Calmodulin I protein family domains:
| PF00036 | EF hand |
| PF08726 | Ca2+ insensitive EF hand |
| PF12763 | Cytoskeletal-regulatory complex EF hand |
| PF13202 | EF hand |
| PF13405 | EF-hand domain |
| PF13499 | EF-hand domain pair |
| PF13833 | EF-hand domain pair |
| PF14658 | EF-hand domain |

== Interactions ==

Calmodulin 1 has been shown to interact with:
- AKAP9,
- Androgen receptor,
- IQGAP1,
- PPEF1, and
- TRPV1.

== Mutations ==
Mutations of CALM1 CALM2 or CALM3 can lead to critical cardiac deficiencies including long QT syndrome (LQTS) and catecholaminergic polymorphic ventricular tachycardia (CPVT). Studies investigating calmodulin-associated diseases have discovered multiple proteins modified by calmodulin that determine the virulence of the mutations, including the cardiac L-type calcium channel (LTCC) Cav1.2, the sarcoplasmic reticulum calcium release channel, and the ryanodine receptor 2 (RyR2).

CALM1 disease mutations are often diagnosed in patients aged ten or younger, whereas CALM2 and CALM3 mutations typically develop in adulthood. Calmodulin functioning defects cause interference of vital calcium signaling events within the heart muscle which disrupts membrane ion channels. The disruptions in cell signaling can lead to potentially life-threatening cardiac disturbances in adolescence.

=== Diseases correlated with CALM1 ===

- Long QT Syndrome-14 (LQT14)

LQT14 is caused by the heterozygous mutation in the CALM1 gene (114180) on chromosome 14q32. It often produces life-threatening ventricular arrhythmias that manifest at a young age with persistent periods of T-wave alternans, notably sustained QTc intervals, and irregular 2:1 atrioventricular blocks.

- Catecholaminergic polymorphic ventricular tachycardia (CPVT)

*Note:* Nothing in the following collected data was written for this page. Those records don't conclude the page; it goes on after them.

(* ===== verification/Texts.v ===== *)
(** * Theorems: printed text

    What is printed of messages (src/dqr.cpp, [NexusMessage]), of the statistics ([Analytics])
    and of the performance counters (src/trace.cpp, [PerfConverter]), with witnesses. *)

From stdpp Require Import strings.
From Stdlib Require Import Ascii.
From Stdlib Require String.
From S2P Require Import Prelude Nexus Encode RoundTrip Analytics ObjDump ObjDumpPrint Symbols Disasm Perf Ctf Floats Events EventsRead ObjCode ElfFile SrcFiles Described.
From S2P Require Import MsgText MsgRead AnalyticsText AnalyticsRead InstText PerfText PerfFileRead.

(** C11: the text of a message fits the buffer of [messageToString].  For every message whose
    body is that of its type, at every level, either all that the text says is
    in the 512 characters with room left over, so that no call of [snprintf] is given a length that
    wrapped; or the text is undefined, for a member that was not written is printed: this
    is so for an exception, an interrupt or a context without data and no other message.
    At level 3 the text gives the number, the offset and the bytes of the message back. *)
Theorem message_text_fits freq level nm : body_matches (nm_tcode nm) (nm_body nm) = true -> raw_ok nm ->
  match messageToString freq level nm with
  | None => printsUnwritten level nm = true
  | Some t =>
      printsUnwritten level nm = false /\ (length t < 480)%nat /\
      (if level <=? 0 then t = [] else @concat ascii <$> messagePieces freq level nm = Some t) /\
      (3 <= level -> readMessage t = Some (i32 (nm_msgNum nm), i32 (nm_offset nm), messageBytes (nm_rawData nm)))
  end.
Proof.
  intros Hb Hr. unfold messageToString, messageToText. cbn [Nat.eqb]. pose proof (pieces_defined freq level nm Hb) as Hp.
  destruct (Z.leb_spec level 0) as [H0|H0].
  { split_and!; [|cbn; lia|done|lia]. unfold printsUnwritten. by destruct (Z.leb_spec 2 level); [lia|]. }
  destruct (printsUnwritten level nm); [by rewrite Hp|]. destruct Hp as (name & body & E & Et & Hsz). rewrite E. cbn [mbind option_bind].
  pose proof (head_size freq level nm Hr) as Hh. pose proof (type_size nm name Et) as Hn.
  assert (sizes (headPieces freq level nm ++ [name] ++ body) < 480)%nat as Hall.
  { rewrite !sizes_app, sizes_one. destruct (isICT (nm_tcode nm)); lia. }
  rewrite snprintfs_fit by lia. cbn [app fmap option_fmap option_map]. split_and!; [done|exact Hall|done|].
  intros H3. rewrite concat_app. by apply readMessage_head.
Qed.

(** An indirect branch that was read from the file. *)
Definition exMessage : NexusMessage := {|
  nm_msgNum := 7; nm_tcode := TCODE_INDIRECT_BRANCH; nm_haveTimestamp := true; nm_timestamp := 5; nm_currentAddress := 0x1007a; nm_time := 1500;
  nm_coreId := 0; nm_prv := 0; nm_pid := 0; nm_body := B_indirectBranch 12 0x3c BTYPE_INDIRECT; nm_offset := 40;
  nm_rawData := [0x10; 0x31; 0x0d; 0xf3] ++ replicate 28 255 |}.
Lemma message_text_fits_witness :
  body_matches (nm_tcode exMessage) (nm_body exMessage) = true /\ raw_ok exMessage /\
  messageToString 1000 3 exMessage = Some (chars
    "Msg # 7, Offset 40, 10:31:0d:f3, time: 1.50000000, NxtAddr: 0001007a, TCode: INDIRECT BRANCH (4) Branch Type: Indirect (0) I-CNT: 12 U-ADDR: 0x0000003c ") /\
  exists t, messageToString 1000 3 exMessage = Some t /\ (length t < 480)%nat /\ readMessage t = Some (7, 40, [0x10; 0x31; 0x0d; 0xf3]).
Proof.
  assert (body_matches (nm_tcode exMessage) (nm_body exMessage) = true) as Hb by reflexivity.
  assert (raw_ok exMessage) as Hr by (split; [reflexivity|repeat (constructor; [lia|]); constructor]).
  split; [exact Hb|]. split; [exact Hr|]. split; [vm_compute; reflexivity|].
  pose proof (message_text_fits 1000 3 exMessage Hb Hr) as H. destruct (messageToString 1000 3 exMessage) as [t|] eqn:E; [|discriminate H].
  destruct H as (_ & Hl & _ & H3). exists t. split; [reflexivity|]. split; [exact Hl|]. apply H3. lia.
Defined.

(** C12: the table of the statistics says what was counted.  If no counter is more than 32
    bits and none that is told as a share is more than what it is a share of, then the text
    at level 2 and above is defined exactly if the cores that were seen and the total make at most
    nine columns.  Then the buffer holds as much of it as there is room for, and with one
    column [toString] gives the whole of it; and of each of the 42 rows that show a counter
    ([countTable]) the column of each core reads as its counter, except that a share of nothing is
    not told.  If messages name their core, the column of the total reads as the sum, the least or the
    greatest of the counters in 31 of these rows; in the two of in-circuit trace messages it reads
    as the sum of another counter, that of the history messages with sync; and it is empty in
    the row of all messages and in the eight rows from the taken branches to the interrupts. *)
Theorem analytics_table_read negNan srcBits a level dst_len : counters_ok a -> shares_ok a -> 2 <= level -> 0 < dst_len ->
  if (tableColumns srcBits a <=? 9)%nat then
    exists t, toText negNan srcBits a dst_len level = Some (take (Z.to_nat (dst_len - 1)) t) /\
      ((tableColumns srcBits a <= 1)%nat -> toString negNan srcBits a level = Some t) /\
      Forall (fun e => exists line, lines t !! en_line e = Some line /\ entryReads srcBits a e line) countTable
  else toText negNan srcBits a dst_len level = None.
Proof.
  intros Hc Hs Hlev Hlen.
  assert (forall len, 0 < len -> toText negNan srcBits a len level =
    pieces ← analyticsPieces negNan srcBits a level; Some (fst (fold_left emitText pieces ([], len)))) as Htext.
  { intros len H. unfold toText. destruct (Z.ltb_spec len 0); [lia|]. destruct (Z.eqb_spec len 0); [lia|]. by destruct (Z.leb_spec level 0); [lia|]. }
  destruct (Nat.leb_spec (tableColumns srcBits a) 9) as [H9|H9]; [|by rewrite Htext, table_undefined by lia].
  destruct (table_lines negNan srcBits a level H9 ltac:(lia)) as (first & h & rs & pieces & E & El & H2 & H1). exists (concat pieces).
  assert (forall len, 0 < len -> toText negNan srcBits a len level = Some (take (Z.to_nat (len - 1)) (concat pieces))) as Hall.
  { intros len H. rewrite Htext, E by done. cbn [mbind option_bind]. by rewrite emit_all by lia. }
  split_and!; [by apply Hall|intros H; unfold toString; rewrite Hall by lia; f_equal; apply take_ge; specialize (H1 H); lia|].
  rewrite El. pose proof (table_reads negNan srcBits a Hc Hs) as Hr. apply list.Forall_forall. intros e He.
  rewrite list.Forall_forall in Hr. destruct (Hr e He) as (o & Ho & Hreads).
  destruct (Forall2_lookup_l _ _ _ _ _ H2 Ho) as (r & Hr2 & ->). exists r. split; [|by apply Hreads].
  assert (3 <= en_line e)%nat as H3.
  { clear -He. assert (Forall (fun e => (3 <= en_line e)%nat) countTable) as H by (repeat constructor; cbn; lia). rewrite list.Forall_forall in H. by apply H. }
  by replace (en_line e) with (3 + (en_line e - 3))%nat by lia.
Qed.

(** Two cores, of which the second has no instructions. *)
Definition exStatistics : Analytics := {|
  an_status := DQERR_OK; an_cores := 5; an_all := fun _ => 0;
  an_core := fun k c =>
    match c with
    | num_inst => if k =? 0 then 1000 else 0
    | num_inst16 => if k =? 0 then 250 else 0
    | num_trace_msgs => if k =? 2 then 42 else 40
    | trace_bits_min => if k =? 2 then 18 else 16
    | num_trace_syncs => 1
    | _ => 0
    end |}.
Lemma exStatistics_counters : counters_ok exStatistics.
Proof. intros i c. destruct c; cbn [exStatistics an_core]; try lia; destruct (_ =? _); lia. Defined.
Lemma exStatistics_shares : shares_ok exStatistics.
Proof.
  assert (Forall (fun e => match en_per e with
    | Some per => forall i, count exStatistics (en_counter e) i <= count exStatistics per i
    | None => True end) countTable) as H.
  { unfold countTable. repeat (apply list.Forall_cons_2; [cbn [en_per sharedEntry countedEntry en_counter]; try exact I; intros i; unfold count;
      cbn [exStatistics an_core]; repeat destruct (_ =? _); lia|]). apply list.Forall_nil_2. }
  intros e per i He Hp. rewrite list.Forall_forall in H. specialize (H e He). rewrite Hp in H. apply H.
Defined.
Lemma analytics_table_read_witness :
  counters_ok exStatistics /\ shares_ok exStatistics /\
  (exists t, toText false 2 exStatistics 10000 2 = Some (take 9999 t) /\
     Forall (fun e => exists line, lines t !! en_line e = Some line /\ entryReads 2 exStatistics e line) countTable) /\
  (exists t line, toText false 2 exStatistics 10000 2 = Some t /\ lines t !! 4%nat = Some line /\
     line = chars "  Compressed              250 (25.00%)            -                 250 (25.00%)" /\
     readColumn 0 line = Some 250 /\ readColumn 1 line = None /\ readColumn 2 line = Some 250).
Proof.
  split; [exact exStatistics_counters|]. split; [exact exStatistics_shares|]. split.
  - destruct (analytics_table_read false 2 exStatistics 2 10000 exStatistics_counters exStatistics_shares ltac:(lia) ltac:(lia)) as (t & E & _ & H).
    exists t. split; [exact E|exact H].
  - eexists. eexists. split; [vm_compute; reflexivity|]. split; [vm_compute; reflexivity|]. split; [vm_compute; reflexivity|].
    split; [vm_compute; reflexivity|]. split; vm_compute; reflexivity.
Defined.

(** C33: the file of the performance counters is read back.  A converter is made where files
    can be opened and their names fit ([namesOk]), with the disassembler that the decoder passes, and writes the lines that it
    is told: the kinds of counts, the masks and definitions of counters, addresses, entries and
    exits of functions, and values.  Then the file of all lines starts with the name of the
    program, and the rest reads, line by line, as what was told, in order: with the cores, the
    times and the indices as [int]s and the values as signed numbers, and after each address
    the file, function and line that the disassembler has for it.  A line whose address is 0
    or in no section of the program is not in the file, for nothing is told of it
    ([perfSource]); the others are all there.  An address in a section has to have a place in
    the arrays of the section, with a source text that fits the buffer ([places_ok]). *)
Theorem perf_file_read_back `{!Qsort} opens contents cwd elf rtd store syms d0 types l c : (forall name, opens name = true) ->
  namesOk cwd (Some elf) rtd = true -> dis_ok contents store syms d0 ->
  newPerfFiles opens cwd true (Some elf) rtd (Some d0) = Ok c tt -> Forall perf_line_ok l -> places_ok contents d0 l ->
  exists c' t, writeLines opens contents types l c = Ok c' tt /\ pl_perfFD c' = Some (chars "# ELFPATH=" ++ elf ++ [lf] ++ t) /\
    mapM readPerfLine (lines t) = Some (omap (toldOf (perfSource contents d0)) l).
Proof.
  intros Ho Hn Hd E Hl Hp. pose proof (newPerfFiles_writable opens contents store syms d0 cwd elf rtd c Ho Hn Hd E) as Hw.
  destruct (writeLines_written opens contents store syms d0 l Hl Hp types _ c Hw) as (c' & E' & Hf).
  exists c', (concat (perfText (perfSource contents d0) <$> l)).
  split; [exact E'|]. split; [by rewrite (wr_fd _ _ _ _ _ _ _ Hf), <-!app_assoc|by apply perf_lines_read].
Qed.

(** A program of one section of two instructions, the first from line 7 of a file and the other
    from none. *)
Definition exPerfSection : ElfSection := {|
  sc_name := chars ".text"; sc_startAddr := 0x8000; sc_endAddr := 0x8003; sc_vmaOffset := 0; sc_flags := sect_CODE; sc_size := 4;
  sc_offset := 0; sc_align := 1; sc_code := Some [0x4501; 0x8082]; sc_fName := Some [Some (chars "/src/a.c"); None]; sc_line := Some [7; 0];
  sc_diss := Some [None; None] |}.
Definition exPerfSymbol : Sym := {|
  sy_name := chars "main"; sy_flags := Z.lor symGlobal symFunc; sy_section := Some 0%nat; sy_vmaOffset := 0; sy_address := 0x8000; sy_size := 4;
  sy_srcFile := None |}.
Definition exShown : Shown * SourceInfo :=
  ({| sh_instruction := 0; sh_instSize := 0; sh_instructionText := None; sh_address := 0; sh_addressLabel := None; sh_addressLabelOffset := 0 |}, noSource).
Definition exNoSymtab : Symtab :=
  {| st_symLst := []; st_symPtrArray := []; st_cachedSymAddr := 0; st_cachedSymSize := 0; st_cachedSymIndex := 0 |}.
Definition exPerfDisassembler : Disassembler :=
  set_pType PATH_TO_UNIX (set_fileReader (subSrcPath None None newFileReader)
    (newDisassembler exShown (default exNoSymtab (newSymtab [exPerfSection] [exPerfSymbol])) [exPerfSection])).

(** A counter is defined, and a call told with its value; then come addresses of which nothing
    is told. *)
Definition exPerfLines : list (Z * Z * PerfLine) :=
  [(3, 100, L_cntType 2); (3, 100, L_cntrMask 4); (3, 2 ^ 31 + 5, L_cntrDef 2 2 0 (2 ^ 40 + 3) 162818); (3, 110, L_fnEntry 0x8000 128);
   (3, 110, L_cntr 0x8000 2 (2 ^ 64 - 1)); (0, 120, L_addr (2 ^ 33 + 64)); (0, 121, L_addr 0); (3, 130, L_fnExit (2 ^ 33 + 64) 0x8002)].
Definition exPerfFiles : PerfFiles :=
  match newPerfFiles (fun _ => true) (chars "/tmp") true (Some (chars "a.elf")) (Some (chars "t.rtd")) (Some exPerfDisassembler) with
  | Ok c _ | Err c _ => c
  | _ => {| pl_status := DQERR_ERR; pl_perfFDs := []; pl_perfFD := None; pl_perfNameGen := []; pl_elfNamePath := None; pl_disassembler := None |}
  end.
Lemma exPerf_placed pc file line : lineAt exPerfDisassembler pc = Some (file, line) ->
  negb (pc =? 0) && match file with Some file => saneFits file (sanePath PATH_TO_UNIX file) | None => true end &&
  bool_decide (Forall (fun x => x <> lf) (sourceInfo (fun _ => None) exPerfDisassembler pc)) &&
  (length (sourceInfo (fun _ => None) exPerfDisassembler pc) <? 511)%nat = true ->
  perfPlace (fun _ => None) exPerfDisassembler pc.
Proof.
  intros El [[[Hpc%negb_true_iff%Z.eqb_neq Hf]%andb_true_iff H1]%andb_true_iff H2%Nat.ltb_lt]%andb_true_iff.
  apply bool_decide_eq_true in H1. right; right. split; [done|]. split; [exists file, line; by destruct file|done].
Qed.
Lemma perf_file_read_back_witness :
  exists c' t, writeLines (fun _ => true) (fun _ => None) (fun _ => 0) exPerfLines exPerfFiles = Ok c' tt /\
    pl_perfFD c' = Some (chars "# ELFPATH=" ++ chars "a.elf" ++ [lf] ++ t) /\ mapM readPerfLine (lines t) = Some
      [PT_type (Some 2); PT_mask 3 100 4; PT_def 3 (- 2 ^ 31 + 5) 2 2 0 (2 ^ 40 + 3) 3074 40;
       PT_entry 3 110 0x8000 128 (chars " ffl:/src/a.c:main:7"); PT_cntr 3 110 0x8000 2 (- 1) (chars " ffl:/src/a.c:main:7");
       PT_exit 3 130 (2 ^ 33 + 64) 0x8002 (chars " ffl::main:0")].
Proof.
  destruct (newSymtab_ok [exPerfSection] [exPerfSymbol]) as (t & E & Ht).
  { by repeat constructor. }
  { repeat constructor. by eexists. }
  apply (perf_file_read_back (fun _ => true) (fun _ => None) (chars "/tmp") (chars "a.elf") (Some (chars "t.rtd"))
    [exPerfSection] [exPerfSymbol] exPerfDisassembler (fun _ => 0) exPerfLines exPerfFiles).
  - done.
  - by vm_compute.
  - unfold exPerfDisassembler. rewrite E. by apply dis_new.
  - by vm_compute.
  - repeat constructor; unfold u64_ok; lia.
  - change (Forall (perfPlace (fun _ => None) exPerfDisassembler) [0x8000; 0x8000; 2 ^ 33 + 64; 0; 0x8002]).
    repeat (apply list.Forall_cons; split; [first [by left | by right; left | eapply exPerf_placed; vm_compute; reflexivity]|]).
    constructor.
Defined.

CPVT is an inherited disorder that presents with episodes of syncope and/or sudden cardiac infarctions during exercise or extreme emotional episodes in humans without structural cardiac deformities. Mutations in the ryanodine-receptor 2 channel (RYR2) that causes calcium leakage from the sarcoplasmic reticulum have been proven to cause about half of dominantly inherited cases of CPVT.

It has been discovered that some individuals with CPVT have distinct mutations on the Calmodulin I gene. The mutations cause disruption in the proper functioning of the gene, which leads to abnormal calcium control in cardiac tissue cells. The calcium disturbance can trigger ventricular arrhythmias in reaction to blood vessel vasoconstriction, such as during periods of exercise or elevated stress.